The EPA estimates 35 million tons of food waste a year….and 40-50% comes from consumers from home food waste(spoiled, spilled, wasted food).
see even the bowl is licked clean at our house!(these were kale chips) |
This got me thinking…..that is a lot of food!! That is a lot of food waste…a lot.
Have you ever seen the amount of untouched, uneaten food that is dumped into the trash can at a school cafeteria, or even taken note of what is wasted at your house? Have you seen what is tossed into the trash at a restaurant when people leave food on their plates. It is astounding! Not to mention the grocery stores expired food, farmers who can’t sell the food(lets hope they have a recyclable farm and give it back to the animals!)
So here are my tips on limiting food waste: Feel free to comment and add your tips too!
1. PLAN-keeping meal plans helps you only get what you need at the store.
2. Eat seasonally-eating fresh fruits and vegetable that are in season help you to plan meals and keep food cost down. Hit the farmers market up for great deals!
3. Re-purpose leftovers…other than soup(and maybe a few others items), you can usually turn leftovers into new dishes with minimal effort…most everything can become a nourishing soup. (Left over beef-beef and veggie soup, beef burritos, beef and broccoli stir fry, shredded bbq beef: chicken can go in to everything-chicken soup, salad, burritos, on pizza, bbq chicken, chicken spaghetti etc. Just figure out what you can turn it into.)
4. Teach children (and adults) to respect food and that throwing food out is not acceptable. My kids know that if they don’t eat it for lunch-they bring it home and eat it later or we turn into something else. Children that come to our house and often surprised when I make them finish the apple after only taking two bites and then telling me they don’t want it.
5. If you do go to a restaurant, take doggie bags and on the way home, give it to a homeless person(I know in my city I see one on just about every corner!!!!)
6. Leftovers for lunch! Easy peasy-if you make enough the night before, it becomes lunch the next day!
7. Use every part of the animal(pork fat turns into lard, chicken bones turn into nourishing bone broth with gizzards and liver, pigs feet and kidneys make stock for the dogs and cats in our house).
8. Save and freeze(and label) bits and pieces of things to make soups(a cup of chicken, a few beans-after a few of this and that in the freezer, you have enough for chicken chili soup!)
9. Use the ends of carrots, celery and onion and save them in a freezer bag for your chicken stock instead of tossing them out(or instead of using whole carrots, celery and onions)
10. Soup, soup, soup…taco soup, chicken soup, bean soup, lasagna soup, egg drop, bbq soup you get the idea-left overs make great soup!
11. Put the things that need to be used up first in the front of the fridge so you can see them! Sometimes you might get some weird combinations(like grain free pizza, collards with ham and chicken soup-but hey it worked for us!)

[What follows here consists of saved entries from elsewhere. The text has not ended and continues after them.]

(* ===== verification/EmailService.v ===== *)
(** The delivery service of [src/server/services/emailService.js].

    [EmailService] holds a verifier and a transporter built once from the
    environment ([createTransporter]).  [verifyAndSend] verifies the
    recipient, throws for an invalid or high-risk address, returns a
    "not sent" outcome when no transporter is configured, and otherwise
    hands the mail to the transport.  [verifyAndSendBulk] verifies all
    addresses with [verifyBatch], then delivers to each recipient in
    turn, recording a per-recipient status and never aborting.

    The service is written against the verifier's contract
    [EmailVerification]; its programs run in the signature
    [dnsE +' mailE +' logE]: DNS lookups, SMTP sends and console lines.
    A thrown [Error] is the left value of a sum. *)

From Stdlib Require Import ZArith List String Ascii Bool Lia.
From S2P Require Import Prelude JsString JsNumber EmailVerifier.
Import ListNotations.
Open Scope string_scope.

(** ** Environment and transport *)

(** [process.env]: the value of each variable, if set. *)
Definition Env := string -> option string.

(** JavaScript truthiness of an optional string. *)
Definition truthy_str (v : option string) : bool :=
  match v with Some s => negb (String.eqb s EmptyString) | None => false end.

(** [ToString] of an optional string: [undefined] when unset. *)
Definition env_string (v : option string) : string :=
  match v with Some s => s | None => undefined_string end.

(** [a || b] on optional strings. *)
Definition or_str (a b : option string) : option string := if truthy_str a then a else b.

(** The options passed to [nodemailer.createTransport]. *)
Record SmtpConfig := mkSmtp {
  smtp_host : string;
  smtp_port : jsnum;
  smtp_secure : bool;
  smtp_auth : option (string * option string)
}.

Record MailOptions := mkMail {
  mail_from : option string;
  mail_to : string;
  mail_subject : string;
  mail_html : string;
  mail_attachments : list string
}.

(** What [sendMail] resolves with, or the error it rejects with. *)
Inductive SendOutcome :=
| SendOk (messageId : option string)
| SendFail (err : JsError).

Inductive mailE : Type -> Type :=
| SendMail (cfg : SmtpConfig) (m : MailOptions) : mailE SendOutcome.

Inductive logE : Type -> Type :=
| Log (line : string) : logE unit.

Definition svcE := dnsE +' mailE +' logE.

Definition lookup_ev (d : string) : prog svcE DnsAnswer := trigger (inl1 (ResolveMx d)).
Definition send_ev (cfg : SmtpConfig) (m : MailOptions) : prog svcE SendOutcome :=
  trigger (inr1 (inl1 (SendMail cfg m))).
Definition log_ev (line : string) : prog svcE unit := trigger (inr1 (inr1 (Log line))).

(** What a trace of the service records. *)
Inductive SvcObs :=
| OLookup (domain : string) (answer : DnsAnswer)
| OSend (cfg : SmtpConfig) (m : MailOptions) (outcome : SendOutcome)
| OLog (line : string).

#[export] Instance observe_svc : Observe svcE SvcObs :=
  fun X e x =>
    match e with
    | inl1 d => match d in dnsE X return X -> SvcObs with
                | ResolveMx dom => fun a => OLookup dom a
                end
    | inr1 (inl1 m) => match m in mailE X return X -> SvcObs with
                       | SendMail cfg mo => fun o => OSend cfg mo o
                       end
    | inr1 (inr1 l) => match l in logE X return X -> SvcObs with
                       | Log line => fun _ => OLog line
                       end
    end x.

(** [createTransporter()], lines 10-27: no transporter without
    [SMTP_HOST]; the port is [parseInt(SMTP_PORT, 10) || 587].
    [nodemailer.createTransport] only stores its options, so the [catch]
    branch is not reached. *)
Definition createTransporter (env : Env) : prog svcE (option SmtpConfig) :=
  if negb (truthy_str (env "SMTP_HOST")) then
    (log_ev "SMTP not configured - emails will not be sent" ;; Ret None)%nk
  else
    let p := parseInt10 (env_string (env "SMTP_PORT")) in
    Ret (Some (mkSmtp (env_string (env "SMTP_HOST"))
                      (if truthy p then p else of_Z 587)
                      (match env "SMTP_SECURE" with Some v => String.eqb v "true" | None => false end)
                      (if truthy_str (env "SMTP_USER")
                       then Some (env_string (env "SMTP_USER"), env "SMTP_PASS") else None))).

(** The service object: its transporter (the verifier has no state). *)
Record EmailServiceState := mkService { transporter : option SmtpConfig }.

(** [new EmailService()] *)
Definition newEmailService (env : Env) : prog svcE EmailServiceState :=
  (t <- createTransporter env ;; Ret (mkService t))%nk.

Record SendResult := mkSendResult {
  sr_verified : bool;
  sr_sent : bool;
  sr_verification : VerificationResult;
  sr_messageId : option string
}.

Inductive BulkStatus :=
| BulkSuccess (result : SendResult)
| BulkSkipped (why : string) (verification : VerificationResult)
| BulkError (message : string).

Record Recipient := mkRecipient { rc_email : string; rc_subject : string; rc_content : string }.

Definition risk_high (k : Risk) : bool := match k with RiskHigh => true | _ => false end.

Definition js_error (msg : string) : JsError := mkError "Error" msg.

(** [verification.isValid] on [undefined] *)
Definition undefined_verification_error : string :=
  "Cannot read properties of undefined (reading 'isValid')".

Section Service.
Context `{V : EmailVerification}.

Definition verify_svc (e : option string) : prog svcE VerificationResult :=
  embed (fun X d => inl1 d) (verify_email e).

(** Lines 32-62 of [verifyAndSend]: what follows the verification. *)
Definition deliver (svc : EmailServiceState) (env : Env) (to subject content : string)
  (verification : VerificationResult) : prog svcE (JsError + SendResult) :=
  if negb (isValid verification) then
    Ret (inl (js_error ("Invalid email address: " ++ to ++ " (" ++
                        reason_string (reason verification) ++ ")")))
  else if risk_high (risk verification) then
    Ret (inl (js_error ("High-risk email address: " ++ to)))
  else
    match transporter svc with
    | None =>
        (log_ev ("Email would be sent to: " ++ to) ;;
         Ret (inr (mkSendResult true false verification None)))%nk
    | Some cfg =>
        (info <- send_ev cfg (mkMail (or_str (env "EMAIL_FROM") (env "SMTP_USER")) to subject content []) ;;
         match info with
         | SendOk mid => Ret (inr (mkSendResult true true verification mid))
         | SendFail err => Ret (inl (js_error ("Failed to send email: " ++ err_message err)))
         end)%nk
    end.

(** [verifyAndSend(to, subject, content)], lines 29-63. *)
Definition verifyAndSend (svc : EmailServiceState) (env : Env) (to subject content : string)
  : prog svcE (JsError + SendResult) :=
  (verification <- verify_svc (Some to) ;; deliver svc env to subject content verification)%nk.

(** One iteration of the loop of [verifyAndSendBulk], lines 71-83: its
    [try] turns a throw into an [error] entry. *)
Definition bulk_item (svc : EmailServiceState) (env : Env) (r : Recipient)
  (verification : option VerificationResult) : prog svcE BulkStatus :=
  match verification with
  | None => Ret (BulkError undefined_verification_error)
  | Some v =>
      if isValid v && negb (risk_high (risk v)) then
        (res <- verifyAndSend svc env (rc_email r) (rc_subject r) (rc_content r) ;;
         match res with
         | inr ok => Ret (BulkSuccess ok)
         | inl err => Ret (BulkError (err_message err))
         end)%nk
      else Ret (BulkSkipped "Invalid or high-risk email" v)
  end.

Fixpoint bulk_loop (svc : EmailServiceState) (env : Env) (rs : list Recipient)
  (vs : list VerificationResult) : prog svcE (list (string * BulkStatus)) :=
  match rs with
  | [] => Ret []
  | r :: rs' =>
      (item <- bulk_item svc env r (hd_error vs) ;;
       rest <- bulk_loop svc env rs' (tl vs) ;;
       Ret ((rc_email r, item) :: rest))%nk
  end.

(** [verifyAndSendBulk(recipients)], lines 65-86. *)
Definition verifyAndSendBulk (svc : EmailServiceState) (env : Env) (rs : list Recipient)
  : prog svcE (list (string * BulkStatus)) :=
  (verifications <- mapM verify_svc (map (fun r => Some (rc_email r)) rs) ;;
   bulk_loop svc env rs verifications)%nk.
(** Without the service, the file written is the fallback's. *)
Lemma legacy_outcome_witness :
  generateInvoicePdf demo_legacy = Some demo_legacy_prog /\
  fst (fst (runT (legacy_handler false None) demo_legacy_prog tt)) = inr (RPath "invoice.pdf") /\
  lp_outPath demo_legacy = Some "invoice.pdf".
Proof.
  assert (Hp : generateInvoicePdf demo_legacy = Some demo_legacy_prog) by (vm_compute; reflexivity).
  assert (Hr : fst (fst (runT (legacy_handler false None) demo_legacy_prog tt)) = inr (RPath "invoice.pdf"))
    by (vm_compute; reflexivity).
  split; [exact Hp | split; [exact Hr |]].
  destruct (runT (legacy_handler false None) demo_legacy_prog tt) as [[r s'] tr] eqn:E.
  cbn in Hr. subst r.
  destruct (legacy_outcome (legacy_handler false None) demo_legacy _ tt _ s' tr Hp E) as (_ & Hpath & _).
  exact (proj1 (Hpath _ eq_refl)).
Defined.

(** The fallback's file for 1999 cents shows [$19.99] as the total. *)
Lemma legacy_total_net_witness :
  exists doc a, In (OFinish "invoice.pdf" doc a)
                  (snd (runT (legacy_handler false None) demo_legacy_prog tt)) /\
    exists pg col, In (DText pg Helvetica (of_Z 10) col ("$" ++ fixed2 1999) (of_Z 470) (of_Z 300) no_opts)
                      (doc_ops doc).
Proof.
  assert (Hp : generateInvoicePdf demo_legacy = Some demo_legacy_prog) by (vm_compute; reflexivity).
  destruct (runT (legacy_handler false None) demo_legacy_prog tt) as [[r s'] tr] eqn:E.
  assert (Hin : exists doc a, In (OFinish "invoice.pdf" doc a) tr).
  { pose proof E as E'. vm_compute in E'. injection E' as _ _ <-.
    do 2 eexists. right. right. left. reflexivity. }
  destruct Hin as (doc & a & Hin). exists doc, a. split; [exact Hin |].
  exact (legacy_total_net (legacy_handler false None) demo_legacy _ 1999 tt r s' tr _ doc a
           eq_refl ltac:(lia) Hp E Hin).
Defined.

(** The date of the demo invoice is drawn below its number. *)
Lemma legacy_date_below_id_witness :
  exists pg' col' y',
    In (DText pg' Helvetica legacy_idFontSize col' ("Date: " ++ "09/11/2026") metaX y' meta_opts)
       (doc_ops (legacy_doc true demo_legacy "19.99")).
Proof.
  destruct (legacy_date_below_id true demo_legacy "19.99") as (y & pg' & col & col' & y' & _ & Hd & _).
  - vm_compute. discriminate.
  - exists 6507701461550366, (-49). split; [vm_compute; reflexivity |]. cbn. lia.
  - exists pg', col', y'. exact Hd.
Defined.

12. One day a week, usually Friday for us, I pull out what all needs to be used from the fridge and make a dish with the remaining ingredients or eat leftovers. I do this Friday because Friday and Saturday are my large shopping days. Also make a note to pull out the bags of goodies from the freezer once or twice a month and clean the freezer to make meals!
13. Compost and get chickens and rabbits! Chickens are natures way of cleaning up and eating stuff we don’t(unless it is rotten and spoiled)…I give them everything to scratch through and eat. Well I actually put in on my compost pile and let them turn my pile for me by scratching at the peels, coffee grounds, egg shells, and other raw scraps I have. They love pumpkin/winter squash guts, any leafy green. Chickens are carnivores, they scratch for bugs and worms all day(and lizards too!) But I don’t put meat on my compost pile, just veggies. As far as cooked food-I lay our a bowl in the morning of meat, grains, cooked veggies or what ever was left over from the day before and they usually eat all of it(except bread crust-mine don’t eat bread crust) And rabbits…our rabbits eat apple cores and peels, carrot tops and peels(unless I save for stock), parsley stems. And in return the chickens give us eggs and the rabbits give us fertilizer for the garden!
14. Also it helps that if you pay for high quality food you DON’T want to waste it. Cheap food is easy to throw out-but if you pay 18-25$ for a whole chicken, you better believe that I am going to use every piece of meat and the bones !!!
15. It also helps if you 'know a guy' who will eat ANYTHING and you need to clean out your fridge once a week! Right JL?:o)
So those are my tips, I am sure there are many more. Please feel free to share how you limit food waste.
My next goal is to figure out how to take the untouched food from school cafeterias and donate it to food banks! Any body want to help?